L’honorable monsieur Pasqua

 

                  

 

 

 Une nouvelle fois, Charles Pasqua – 84 ans – doit répondre de corruption devant la Cour de Justice de la République  (celle qui juge les ministres). Une nouvelle fois, il va pratiquer une économie de parole proche de l’omerta et sera, sans nul doute, relaxé ou condamné à une peine symbolique à l’issue de son procès. Son âge est encore le meilleur garant d’une immunité qu’il ne possède plus officiellement mais qui reste valable dans les faits.

Celui qui fut, un temps, pain-bénit pour les humoristes (en raison de sa faconde méridionale) a pourtant un parcours bien moins souriant. La vie de Charles Pasqua a même tout ce qu’il faut pour inspirer romanciers et cinéastes. En publiant ses mémoires (« Ce que je sais », tomes 1 et 2), le sénateur des Hauts-de-Seine a pris, comme on dit, les devants, histoire de régler aussi quelques comptes avec ses « amis » haut placés. Mais il ne pourra pas empêcher que d’autres, avant et surtout après sa disparition, discutent la véracité de ses propos le concernant.
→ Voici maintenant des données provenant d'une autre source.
(* ===== verification/AesSpec.v ===== *)
(** * FIPS-197, and the table-driven AES as a refinement of it

    The reference cipher works on a state of four columns of four bytes with
    the field GF(2^8); [Aes.v] works on 32-bit words with precomputed tables.
    This file states the reference, shows what the constant tables of
    [AesConst.v] contain, and that the generic implementation computes the
    reference cipher, its inverse and its key schedule. *)

From S2P Require Import Prelude AesConst Alias Aes.

(** ** The field GF(2^8) *)

Definition xtime (b : Z) : Z :=
  let x := b ≪ 1 in if Z.testbit x 8 then x ⊕ poly else x.

Fixpoint gmul_bits (n : nat) (a b : Z) : Z :=
  match n with
  | O => 0
  | S n => (if Z.odd a then b else 0) ⊕ gmul_bits n (Z.div2 a) (xtime b)
  end.
(** [a] times [b], [a] of at most 8 bits. *)
Definition gmul (a b : Z) : Z := gmul_bits 8 a b.

Fixpoint gpow (x : Z) (n : nat) : Z :=
  match n with O => 1 | S n => gmul x (gpow x n) end.

(** The S-box (FIPS-197, 5.1.1): inversion, then the affine map. *)
Definition rotl8 (b : Z) (k : Z) : Z := u8 (b ≪ k) ||| (b ≫ (8 - k)).
Definition affine (b : Z) : Z :=
  b ⊕ rotl8 b 1 ⊕ rotl8 b 2 ⊕ rotl8 b 3 ⊕ rotl8 b 4 ⊕ 0x63.
Definition SubByte (b : Z) : Z := affine (gpow b 254).

(** The inverse S-box: the inverse affine map, then inversion. *)
Definition inv_affine (b : Z) : Z := rotl8 b 1 ⊕ rotl8 b 3 ⊕ rotl8 b 6 ⊕ 0x05.
Definition InvSubByte (b : Z) : Z := gpow (inv_affine b) 254.

(** ** Columns and states *)

Definition qmap {A B} (f : A -> B) (x : quad A) : quad B :=
  Q (f (q0 x)) (f (q1 x)) (f (q2 x)) (f (q3 x)).
Definition qzip {A B C} (f : A -> B -> C) (x : quad A) (y : quad B) : quad C :=
  Q (f (q0 x) (q0 y)) (f (q1 x) (q1 y)) (f (q2 x) (q2 y)) (f (q3 x) (q3 y)).
Definition qall {A} (P : A -> Prop) (x : quad A) : Prop :=
  P (q0 x) /\ P (q1 x) /\ P (q2 x) /\ P (q3 x).

Abbreviation column := (quad Z).
Abbreviation state := (quad (quad Z)).

Lemma qall_intro {A} (P : A -> Prop) a b c d :
  P a -> P b -> P c -> P d -> qall P (Q a b c d).
Proof. by repeat split. Qed.

Definition col_ok : column -> Prop := qall is_byte.
Definition state_ok : state -> Prop := qall col_ok.

Definition cxor : column -> column -> column := qzip Z.lxor.
Definition AddRoundKey (s k : state) : state := qzip cxor s k.
Definition SubBytes (s : state) : state := qmap (qmap SubByte) s.
Definition InvSubBytes (s : state) : state := qmap (qmap InvSubByte) s.

Definition ShiftRows (s : state) : state :=
  let '(Q a b c d) := s in
  Q (Q (q0 a) (q1 b) (q2 c) (q3 d)) (Q (q0 b) (q1 c) (q2 d) (q3 a))
    (Q (q0 c) (q1 d) (q2 a) (q3 b)) (Q (q0 d) (q1 a) (q2 b) (q3 c)).
Definition InvShiftRows (s : state) : state :=
  let '(Q a b c d) := s in
  Q (Q (q0 a) (q1 d) (q2 c) (q3 b)) (Q (q0 b) (q1 a) (q2 d) (q3 c))
    (Q (q0 c) (q1 b) (q2 a) (q3 d)) (Q (q0 d) (q1 c) (q2 b) (q3 a)).

(** Multiplication by the circulant matrix whose first row is [m]. *)
Definition mix (m c : column) : column :=
  let '(Q m0 m1 m2 m3) := m in
  let '(Q a0 a1 a2 a3) := c in
  Q (gmul m0 a0 ⊕ gmul m1 a1 ⊕ gmul m2 a2 ⊕ gmul m3 a3)
    (gmul m3 a0 ⊕ gmul m0 a1 ⊕ gmul m1 a2 ⊕ gmul m2 a3)
    (gmul m2 a0 ⊕ gmul m3 a1 ⊕ gmul m0 a2 ⊕ gmul m1 a3)
    (gmul m1 a0 ⊕ gmul m2 a1 ⊕ gmul m3 a2 ⊕ gmul m0 a3).

Definition MixColumn : column -> column := mix (Q 2 3 1 1).
Definition InvMixColumn : column -> column := mix (Q 14 11 13 9).
Definition MixColumns : state -> state := qmap MixColumn.
Definition InvMixColumns : state -> state := qmap InvMixColumn.

(** ** The ciphers (FIPS-197, figures 5 and 12), [rk r] being round key [r] *)

Fixpoint cipher_rounds (rk : nat -> state) (r : nat) (s : state) : state :=
  match r with
  | O => AddRoundKey s (rk 0%nat)
  | S r => AddRoundKey (MixColumns (ShiftRows (SubBytes (cipher_rounds rk r s)))) (rk (S r))
  end.

Definition Cipher (nr : nat) (rk : nat -> state) (s : state) : state :=
  AddRoundKey (ShiftRows (SubBytes (cipher_rounds rk (nr - 1) s))) (rk nr).

Fixpoint inv_rounds (rk : nat -> state) (r : nat) (s : state) : state :=
  match r with
  | O => AddRoundKey (InvSubBytes (InvShiftRows s)) (rk 0%nat)
  | S r' => inv_rounds rk r'
      (InvMixColumns (AddRoundKey (InvSubBytes (InvShiftRows s)) (rk r)))
  end.

Definition InvCipher (nr : nat) (rk : nat -> state) (s : state) : state :=
  inv_rounds rk (nr - 1) (AddRoundKey s (rk nr)).

(** ** Facts about all bytes, by enumeration *)

Definition all_bytes : list Z := Z.of_nat <$> seq 0 256.

Lemma byte_enum (P : Z -> bool) :
  forallb P all_bytes = true -> forall b, is_byte b -> P b = true.
Proof.
  intros H b Hb. rewrite forallb_forall in H. apply H.
  unfold is_byte in Hb. apply list_elem_of_In, list_elem_of_fmap.
  exists (Z.to_nat b). split; [lia|]. apply elem_of_seq. lia.
Qed.

(** Prove [forall b, is_byte b -> f b = g b] by evaluating it on all bytes. *)
Ltac byte_cases b :=
  match goal with
  | H : is_byte b |- ?x = ?y =>
      let f := eval pattern b in x in
      let g := eval pattern b in y in
      match f with ?f _ => match g with ?g _ =>
        apply Z.eqb_eq; revert b H;
        apply (byte_enum (fun b => f b =? g b)); vm_compute; reflexivity
      end end
  end.

Lemma sbox0_SubByte b : is_byte b -> tbl sbox0 b = SubByte b.
Proof. intros H. byte_cases b. Qed.

Lemma sbox1_InvSubByte b : is_byte b -> tbl sbox1 b = InvSubByte b.
Proof. intros H. byte_cases b. Qed.

#[global] Opaque SubByte InvSubByte.

Create HintDb aes.

(** ** Linearity of the field operations *)

Lemma shiftl_lxor_l a b n : (a ⊕ b) ≪ n = (a ≪ n) ⊕ (b ≪ n).
Proof. apply Z.shiftl_lxor. Qed.

Lemma xtime_lxor a b : xtime (a ⊕ b) = xtime a ⊕ xtime b.
Proof.
  unfold xtime. cbv zeta. rewrite Z.shiftl_lxor, Z.lxor_spec.
  destruct (Z.testbit (a ≪ 1) 8), (Z.testbit (b ≪ 1) 8); simpl xorb; cbv iota; xor_solve.
Qed.

Lemma gmul_lxor c a b : gmul c (a ⊕ b) = gmul c a ⊕ gmul c b.
Proof.
  unfold gmul. revert c a b. generalize 8%nat. intros n.
  induction n as [|n IH]; intros c a b; [done|].
  cbn [gmul_bits]. rewrite xtime_lxor, IH. destruct (Z.odd c); xor_solve.
Qed.

Lemma gmul_ok c a : is_byte c -> is_byte a -> is_byte (gmul c a).
Proof.
  intros _. unfold gmul. revert c a. generalize 8%nat. intros n.
  induction n as [|n IH]; intros c a Ha; [done|]. cbn [gmul_bits].
  assert (is_byte (xtime a)).
  { unfold is_byte, xtime in *. cbv zeta.
    assert (H : 0 <= a ≪ 1 < 2 ^ 9) by (rewrite Z.shiftl_mul_pow2 by lia; lia).
    destruct (Z.testbit (a ≪ 1) 8) eqn:E.
    - pose proof (lxor_range (a ≪ 1) poly 9 ltac:(lia) H ltac:(done)) as H'.
      split; [apply H'|]. apply range_of_testbit; [apply H'|lia|].
      intros i Hi. rewrite Z.lxor_spec. destruct (decide (i = 8)) as [->|].
      { rewrite E. done. }
      rewrite !(testbit_high _ 9); done || lia.
    - split; [lia|]. apply range_of_testbit; [lia..|]. intros i Hi.
      destruct (decide (i = 8)) as [->|]; [done|]. apply (testbit_high _ 9); lia. }
  unfold is_byte. apply lxor_range; [lia| |by apply IH].
  destruct (Z.odd c); [done|lia].
Qed.

Lemma is_byte_lxor a b : is_byte a -> is_byte b -> is_byte (a ⊕ b).
Proof. intros. apply lxor_range; [lia|done..]. Qed.

(** ** Words as columns *)

Definition wcol (w : Z) : column := Q (u8 (w ≫ 24)) (u8 (w ≫ 16)) (u8 (w ≫ 8)) (u8 w).

Lemma u8_land x : u8 x = x &&& 0xff.
Proof. unfold u8. change 0xff with (Z.ones 8). by rewrite Z.land_ones by lia. Qed.

Lemma u8_lxor a b : u8 (a ⊕ b) = u8 a ⊕ u8 b.
Proof. rewrite !u8_land. bits_ext. Qed.

Lemma u8_byte a : is_byte (u8 a).
Proof. unfold is_byte, u8. apply Z.mod_pos_bound. lia. Qed.

Lemma u8_id a : is_byte a -> u8 a = a.
Proof. intros. by apply Z.mod_small. Qed.

Lemma shiftr24_byte w : is_u32 w -> w ≫ 24 = u8 (w ≫ 24).
Proof.
  intros H. symmetry. apply u8_id. apply (shiftr_range w 32 24); [lia|done].
Qed.

Lemma wcol_ok w : col_ok (wcol w).
Proof. repeat split; apply Z.mod_pos_bound; lia. Qed.

Lemma wcol_lxor a b : wcol (a ⊕ b) = cxor (wcol a) (wcol b).
Proof. unfold wcol, cxor, qzip; simpl. by rewrite !Z.shiftr_lxor, !u8_lxor. Qed.

Lemma be_put_wcol w :
  be_put 4 w = [q0 (wcol w); q1 (wcol w); q2 (wcol w); q3 (wcol w)].
Proof. cbn. by rewrite Z.shiftr_0_r. Qed.

Lemma pack4_be a b c d :
  is_byte a -> is_byte b -> is_byte c -> is_byte d -> pack4 a b c d = be_get [a; b; c; d].
Proof.
  unfold is_byte. intros Ha Hb Hc Hd. unfold pack4, be_get; simpl fold_left.
  replace ((a ≪ 24) ||| (b ≪ 16)) with ((a * 256 + b) ≪ 16).
  2: { change 24 with (8 + 16). rewrite <- Z.shiftl_shiftl, <- Z.shiftl_lor by lia.
       rewrite lor_shiftl_add by lia. done. }
  replace (((a * 256 + b) ≪ 16) ||| (c ≪ 8)) with (((a * 256 + b) * 256 + c) ≪ 8).
  2: { change 16 with (8 + 8). rewrite <- Z.shiftl_shiftl, <- Z.shiftl_lor by lia.
       rewrite lor_shiftl_add by lia. done. }
  rewrite lor_shiftl_add by lia. lia.
Qed.

Lemma wcol_be a b c d :
  is_byte a -> is_byte b -> is_byte c -> is_byte d -> wcol (be_get [a; b; c; d]) = Q a b c d.
Proof.
  intros Ha Hb Hc Hd.
  pose proof (be_put_get [a; b; c; d] ltac:(auto using Forall_cons_2, Forall_nil_2)) as H.
  simpl length in H. rewrite be_put_wcol in H. destruct (wcol _). simpl in H. congruence.
Qed.

Lemma wcol_pack4 a b c d :
  is_byte a -> is_byte b -> is_byte c -> is_byte d -> wcol (pack4 a b c d) = Q a b c d.
Proof. intros. rewrite pack4_be by done. by apply wcol_be. Qed.

Lemma wcol_inj v w : is_u32 v -> is_u32 w -> wcol v = wcol w -> v = w.
Proof.
  intros Hv Hw H.
  assert (Hp : be_put 4 v = be_put 4 w) by (rewrite !be_put_wcol; by rewrite H).
  apply (f_equal be_get) in Hp. rewrite !be_get_put in Hp.
  by rewrite !Z.mod_small in Hp.
Qed.
Lemma gcmAuth_spec {E} nonce ct aad : bytes_ok nonce -> bytes_ok ct -> bytes_ok aad ->
  gcmAuthGeneric (E:=E) zeroBlock16 (spec_H E_K) (E_K (spec_J0 E_K nonce)) ct aad =
  Ret (spec_tag E_K nonce aad ct).
Proof.
  intros Hn Hc Ha. unfold gcmAuthGeneric. destruct spec_H_ok.
  unfold PutUint64. rewrite !be_put_u64, ghash_is_nist_lemma; try done.
  - cbn [obind]. unfold XORBytes, spec_tag.
    rewrite !(Z.mul_comm _ 8).
    destruct (nist_GHASH_block (spec_H E_K) [aad; ct; be_put 8 (8 * Z.of_nat (length aad)) ++
      be_put 8 (8 * Z.of_nat (length ct))]) as [_ Hl].
    rewrite Hl, length_fips_encrypt, (take_ge (nist_GHASH _ _)), (take_ge (E_K _)),
      drop_ge, app_nil_r by (rewrite ?Hl, ?length_fips_encrypt; done). done.
  - apply Forall_cons_2; [done|]. apply Forall_cons_2; [done|].
    apply Forall_cons_2; [apply len_block_ok|apply Forall_nil_2].
Qed.

Lemma length_spec_tag nonce aad ct : length (spec_tag E_K nonce aad ct) = 16%nat.
Proof.
  unfold spec_tag. rewrite length_zip_with, length_fips_encrypt.
  match goal with |- context [nist_GHASH ?h ?l] => rewrite (proj2 (nist_GHASH_block h l)) end.
  done.
Qed.

Lemma length_spec_ct nonce pt : length (spec_ct E_K nonce pt) = length pt.
Proof. apply length_gctr. Qed.

Lemma J0_inc_ok nonce : bytes_ok nonce ->
  bytes_ok (inc32 (spec_J0 E_K nonce)) /\ length (inc32 (spec_J0 E_K nonce)) = 16%nat.
Proof.
  intros Hn. destruct (deriveCounter_spec (E:=unit) nonce Hn) as (_ & Hj & Hjl).
  by apply gcmInc32_inc32.
Qed.

Lemma spec_ct_ok nonce pt : bytes_ok nonce -> bytes_ok pt -> bytes_ok (spec_ct E_K nonce pt).
Proof. intros. apply gctr_ok; [by apply J0_inc_ok..|done]. Qed.

Lemma spec_ct_involutive nonce pt : spec_ct E_K nonce (spec_ct E_K nonce pt) = pt.
Proof. apply gctr_gctr. Qed.

Lemma sealGeneric_spec {E} g out nonce pt aad t :
  cipher g = c -> (t <= 16)%nat -> length out = (length pt + t)%nat ->
  bytes_ok nonce -> bytes_ok pt -> bytes_ok aad ->
  sealGeneric (E:=E) out g nonce pt aad = Ret (spec_seal E_K t nonce pt aad).
Proof.
  intros Hg Ht Hl Hn Hp Ha. unfold sealGeneric.
  rewrite setup_counter_spec by done. cbn [obind]. rewrite Hg.
  destruct (J0_inc_ok nonce Hn).
  rewrite gcmCounterCrypt_spec by (done || lia). cbn [obind]. fold (spec_ct E_K nonce pt).
  pose proof (length_spec_ct nonce pt) as Hcl.
  rewrite (proj2 (Nat.ltb_ge _ _)) by (rewrite length_app; lia).
  rewrite take_app_length', drop_app_length' by done.
  rewrite gcmAuth_spec by (done || by apply spec_ct_ok). cbn [obind].
  unfold spec_seal, copy. rewrite length_drop, length_spec_tag.
  replace (min (length out - length pt) 16) with t by lia.
  rewrite (drop_ge (drop _ _)), app_nil_r by (rewrite length_drop; lia). done.
Qed.

Lemma openGeneric_spec g out nonce ct tag aad t :
  cipher g = c -> tagSize g = Z.of_nat t -> length tag = t -> (t <= 16)%nat ->
  length out = length ct -> bytes_ok nonce -> bytes_ok ct -> bytes_ok aad ->
  openGeneric out g nonce (ct ++ tag) aad =
  if decide (take t (spec_tag E_K nonce aad ct) = tag) then Ret (spec_ct E_K nonce ct)
  else Err errOpen.
Proof.
  intros Hg Ht Htl Ht16 Hl Hn Hc Ha. unfold openGeneric.
  rewrite setup_counter_spec by done. cbn [obind]. rewrite length_app, Ht, Htl.
  replace (Z.of_nat (length ct + t) - Z.of_nat t) with (Z.of_nat (length ct)) by lia.
  rewrite (proj2 (Z.ltb_ge _ _)), !Nat2Z.id, drop_app_length, take_app_length by lia.
  rewrite gcmAuth_spec by done. cbn [obind]. unfold ConstantTimeCompare.
  destruct (decide (take t (spec_tag E_K nonce aad ct) = tag)) as [He|He].
  - rewrite bool_decide_true by done. simpl negb. cbv iota. rewrite Hg.
    destruct (J0_inc_ok nonce Hn).
    rewrite gcmCounterCrypt_spec by (done || lia). cbn [obind].
    rewrite drop_ge, app_nil_r by lia. done.
  - by rewrite bool_decide_false.
Qed.
End with_key.

(** ** [GCM] values, and the arguments that pass the guards *)

(** A [GCM] made by [New] from a [Block] made by [aes.New] with [key]. *)
Definition gcm_made (key : bytes) (g : GCM) : Prop :=
  bytes_ok key /\ exists c ns ts, aes_New key = Ret c /\ gcm_New c ns ts = Ret g.

Record gcm_wf (key : bytes) (g : GCM) : Prop := {
  gwf_key : valid_key key;
  gwf_block : block_wf key (cipher g);
  gwf_nonce : 0 < nonceSize g;
  gwf_tag : 12 <= tagSize g <= 16
}.

Lemma gcm_made_wf key g : gcm_made key g -> gcm_wf key g.
Proof.
  intros (Hok & c & ns & ts & Hc & Hg). destruct (New_ret_wf key c Hok Hc) as [Hv Hwf].
  unfold gcm_New, newGCM, gcmMinimumTagSize, gcmBlockSize in Hg.
  change (aes_BlockSize =? 16)%nat with true in Hg. cbn [negb] in Hg.
  repeat case_match; try done. apply Ret_inj in Hg as <-.
  rewrite orb_false_iff, !Z.ltb_ge, ?Z.leb_gt in *.
  constructor; simpl; try done; lia.
Qed.

Definition seal_out (alloc : Z) (g : GCM) (dst plaintext : Slice) : Slice :=
  snd (sliceForAppend alloc dst (length (data plaintext) + Z.to_nat (tagSize g))).
Definition open_out (alloc : Z) (g : GCM) (dst ciphertext : Slice) : Slice :=
  snd (sliceForAppend alloc dst (Z.to_nat (slen ciphertext - tagSize g))).

Definition seal_args (alloc : Z) (g : GCM) (dst : Slice) (nonce : bytes)
    (plaintext aad : Slice) : Prop :=
  bytes_ok nonce /\ bytes_ok (data plaintext) /\ bytes_ok (data aad) /\
  Z.of_nat (length nonce) = nonceSize g /\ slen plaintext <= gcmMaxPlaintext /\
  InexactOverlap (seal_out alloc g dst plaintext) plaintext = false /\
  AnyOverlap (seal_out alloc g dst plaintext) aad = false.

Definition open_args (alloc : Z) (g : GCM) (dst : Slice) (nonce : bytes)
    (ciphertext aad : Slice) : Prop :=
  bytes_ok nonce /\ bytes_ok (data ciphertext) /\ bytes_ok (data aad) /\
  Z.of_nat (length nonce) = nonceSize g /\
  tagSize g <= slen ciphertext <= gcmMaxPlaintext + tagSize g /\
  InexactOverlap (open_out alloc g dst ciphertext) ciphertext = false /\
  AnyOverlap (open_out alloc g dst ciphertext) aad = false.

(** [sliceForAppend] keeps the contents and yields a tail of [n] bytes. *)
Lemma sliceForAppend_spec alloc in_ n :
  let '(head, tail) := sliceForAppend alloc in_ n in
  take (length (data in_)) (data head) = data in_ /\ length (data tail) = n /\
  data head = data in_ ++ data tail /\ ptr tail = ptr head + slen in_.
Proof.
  unfold sliceForAppend. cbv zeta.
  destruct (Nat.leb_spec (length (data in_) + n) (scap in_)) as [H|H]; simpl.
  - unfold scap in H. rewrite take_app_length, drop_app_length, length_take.
    split; [done|]. split; [lia|]. done.
  - unfold copy. rewrite length_replicate, Nat.min_r, (take_ge (data in_)) by lia.
    rewrite take_app_length, drop_app_length, length_drop, length_replicate.
    split; [done|]. split; [lia|]. done.
Qed.

Section gcm.
Context (key : bytes) (g : GCM) (Hg : gcm_wf key g).
Abbreviation E_K := (fips_encrypt key).
Abbreviation t := (Z.to_nat (tagSize g)).

Lemma Seal_spec {E} alloc dst nonce pt aad : seal_args alloc g dst nonce pt aad ->
  Seal (E:=E) alloc g dst nonce pt aad =
  Ret (data dst ++ spec_seal E_K t nonce (data pt) (data aad)).
Proof.
  intros (Hn & Hp & Ha & Hl & Hmax & Ho1 & Ho2). destruct Hg as [Hv Hb Hns Ht].
  unfold Seal, sealAfterIndicator. rewrite Hl, Z.eqb_refl.
  rewrite (proj2 (Z.eqb_neq _ _)), (proj2 (Z.ltb_ge _ _)) by lia. simpl negb. cbv iota.
  unfold seal_out in *.
  pose proof (sliceForAppend_spec alloc dst (length (data pt) + t)) as Hs.
  destruct (sliceForAppend alloc dst (length (data pt) + t)) as [ret out].
  destruct Hs as (Hh & Hlo & _ & _). simpl in Ho1, Ho2. rewrite Ho1, Ho2. unfold seal.
  rewrite (sealGeneric_spec key (cipher g) Hb Hv g (data out) nonce (data pt) (data aad) t)
    by (done || lia). cbn [obind]. by rewrite Hh.
Qed.

(** [Open] on admissible arguments: the tag decides. *)
Lemma Open_spec alloc dst nonce ct aad : open_args alloc g dst nonce ct aad ->
  let n := (length (data ct) - t)%nat in
  let body := take n (data ct) in
  Open alloc g dst nonce ct aad =
  if decide (take t (spec_tag E_K nonce (data aad) body) = drop n (data ct))
  then (Ret (data dst ++ spec_ct E_K nonce body), Some (spec_ct E_K nonce body))
  else (Err errOpen, Some (replicate n 0)).
Proof.
  intros (Hn & Hc & Ha & Hl & Hlen & Ho1 & Ho2). cbv zeta. destruct Hg as [Hv Hb Hns Ht].
  unfold Open. rewrite Hl, Z.eqb_refl. unfold gcmMinimumTagSize.
  rewrite !(proj2 (Z.ltb_ge _ _)) by lia. simpl negb. cbv iota. unfold open_out in *.
  replace (Z.to_nat (slen ct - tagSize g)) with (length (data ct) - t)%nat in * by lia.
  pose proof (sliceForAppend_spec alloc dst (length (data ct) - t)) as Hs.
  destruct (sliceForAppend alloc dst (length (data ct) - t)) as [ret out].
  destruct Hs as (Hh & Hlo & _ & _). simpl in Ho1, Ho2. rewrite Ho1, Ho2, Hlo.
  rewrite <- (take_drop (length (data ct) - t) (data ct)) at 1. unfold open.
  rewrite (openGeneric_spec key (cipher g) Hb Hv g _ _ _ _ _ t);
    try done; try lia; try by apply Forall_take.
  - case_decide; [by rewrite Hh|done].
  - rewrite length_drop. lia.
  - rewrite length_take. lia.
Qed.
End gcm.

(** C32: [Seal] computes the authenticated encryption of NIST SP 800-38D:
    appended to [dst] it returns the counter-mode ciphertext followed by the
    truncated GHASH tag, for every key, nonce size and tag size [New] accepts. *)
Theorem Seal_is_nist (E : Type) (key : bytes) (g : GCM) (alloc : Z) (dst : Slice)
    (nonce : bytes) (pt aad : Slice) :
  gcm_made key g -> seal_args alloc g dst nonce pt aad ->
  Seal (E:=E) alloc g dst nonce pt aad =
  Ret (data dst ++
       spec_seal (fips_encrypt key) (Z.to_nat (tagSize g)) nonce (data pt) (data aad)).
Proof. intros Hm Ha. apply Seal_spec; [by apply gcm_made_wf|done]. Qed.

(** Sealing determines the ciphertext body and tag. *)
Lemma spec_seal_split key t nonce pt aad ct :
  (t <= 16)%nat ->
  spec_seal (fips_encrypt key) t nonce pt aad = ct <->
  (length ct = length pt + t)%nat /\
  take (length ct - t) ct = spec_ct (fips_encrypt key) nonce pt /\
  drop (length ct - t) ct =
    take t (spec_tag (fips_encrypt key) nonce aad (spec_ct (fips_encrypt key) nonce pt)).
Proof.
  intros Ht. unfold spec_seal.
  pose proof (length_spec_ct key nonce pt) as Hcl.
  pose proof (length_spec_tag key nonce aad (spec_ct (fips_encrypt key) nonce pt)) as Htl.
  split.
  - intros <-. rewrite length_app, length_take, Htl, Hcl.
    replace (length pt + min t 16 - t)%nat with (length pt) by lia.
    split; [lia|]. by rewrite take_app_length', drop_app_length' by done.
  - intros (Hl & H1 & H2). rewrite <- H2, <- H1. apply take_drop.
Qed.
Du reste, ce que l’on sait déjà n’est-il pas suffisant pour dresser le portrait de ce politicien hors-normes ? Son parcours politique est, en effet, tout ce qu’il y a de plus circonstanciel et de plus empirique. Résistant puis défenseur de la cause gaulliste au lendemain de la Libération, au besoin manu militari. Il n’y a qu’à évoquer son passage à la tête du Service d’Action Civique (SAC) ou son action contre-révolutionnaire en mai 1968. Des méthodes qu’il reprendra lorsqu’il sera, à deux reprises (1986 et 1993), Ministre de l’Intérieur. Elles produiront pas mal de « bavures » (affaires Normand, Lefèvre, Oussékine) et quelques succès, comme la libération des otages de l’Airbus détourné sur l’aéroport de Marignane en décembre 1994.

Comme si la face « diurne » de son action politique n’était pas suffisamment riche en matière à réflexion, une face « nocturne », liée aux « affaires » de la République est progressivement apparue qui a pris le dessus sur la première. Entre 2000 et 2010, elles vont replacer Charles Pasqua sous les feux de l’actualité, mais dans les chroniques judiciaires, cette fois. Reconnaissons-le : bien des politiciens français trainent derrière eux une ou deux « casseroles » de ce genre. Et plus d’un – comme Alain Carignon ou Michel Noir – ne s’en est jamais remis – politiquement parlant. Mais Pasqua, avec une dizaine de procès à son palmarès, bat là encore tous les records. Surtout, il reste imperturbable dans la tempête, offrant à ses juges une apparence de parfaite tranquillité (qui cache mal, on le sait, des colères parfois redoutables). Dernier baron du gaullisme, Charles Pasqua est également devenu la figure emblématique d’une classe politique qui ne s’est jamais embarrassé de scrupules. En sera t’il toujours ainsi dans ce monde impitoyable ? Il faut, évidemment, souhaiter que non, même si c’est, aujourd’hui encore, une sorte de vœu pieu.